### Problem requirements
The answer must consist of each line of the records below that contains the string "dataField".

[Stored data entries]
▼
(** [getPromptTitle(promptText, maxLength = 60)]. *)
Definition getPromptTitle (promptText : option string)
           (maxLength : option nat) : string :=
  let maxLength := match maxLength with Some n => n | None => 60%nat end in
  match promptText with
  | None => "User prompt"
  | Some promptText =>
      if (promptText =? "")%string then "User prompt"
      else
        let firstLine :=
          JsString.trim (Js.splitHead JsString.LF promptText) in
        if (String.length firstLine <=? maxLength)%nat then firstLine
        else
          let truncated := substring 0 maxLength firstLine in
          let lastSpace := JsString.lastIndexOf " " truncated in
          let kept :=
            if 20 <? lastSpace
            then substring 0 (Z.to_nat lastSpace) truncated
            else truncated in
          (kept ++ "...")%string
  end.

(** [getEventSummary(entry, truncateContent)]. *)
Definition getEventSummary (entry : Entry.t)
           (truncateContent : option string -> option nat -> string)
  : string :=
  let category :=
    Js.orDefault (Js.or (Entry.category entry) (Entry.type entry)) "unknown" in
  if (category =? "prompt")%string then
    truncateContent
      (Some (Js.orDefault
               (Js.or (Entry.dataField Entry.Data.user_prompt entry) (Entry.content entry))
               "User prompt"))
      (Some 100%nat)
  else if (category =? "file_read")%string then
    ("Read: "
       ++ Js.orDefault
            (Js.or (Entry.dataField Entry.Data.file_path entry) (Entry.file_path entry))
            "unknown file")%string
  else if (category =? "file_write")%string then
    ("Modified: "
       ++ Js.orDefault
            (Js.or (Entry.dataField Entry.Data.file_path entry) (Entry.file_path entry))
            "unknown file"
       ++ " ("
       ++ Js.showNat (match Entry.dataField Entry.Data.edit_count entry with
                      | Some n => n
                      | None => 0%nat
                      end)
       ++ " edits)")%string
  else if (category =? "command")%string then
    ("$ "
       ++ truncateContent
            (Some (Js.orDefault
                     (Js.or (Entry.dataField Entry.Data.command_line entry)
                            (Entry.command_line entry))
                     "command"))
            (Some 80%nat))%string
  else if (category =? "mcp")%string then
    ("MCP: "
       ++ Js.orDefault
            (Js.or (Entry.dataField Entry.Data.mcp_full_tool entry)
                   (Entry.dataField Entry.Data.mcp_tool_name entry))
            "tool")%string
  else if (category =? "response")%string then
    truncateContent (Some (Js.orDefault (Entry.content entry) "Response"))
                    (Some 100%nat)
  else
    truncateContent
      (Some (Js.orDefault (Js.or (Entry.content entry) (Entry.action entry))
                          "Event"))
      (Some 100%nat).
▲
### Result below
               (Js.or (Entry.dataField Entry.Data.user_prompt entry) (Entry.content entry))
            (Js.or (Entry.dataField Entry.Data.file_path entry) (Entry.file_path entry))
            (Js.or (Entry.dataField Entry.Data.file_path entry) (Entry.file_path entry))
       ++ Js.showNat (match Entry.dataField Entry.Data.edit_count entry with
                     (Js.or (Entry.dataField Entry.Data.command_line entry)
            (Js.or (Entry.dataField Entry.Data.mcp_full_tool entry)
                   (Entry.dataField Entry.Data.mcp_tool_name entry))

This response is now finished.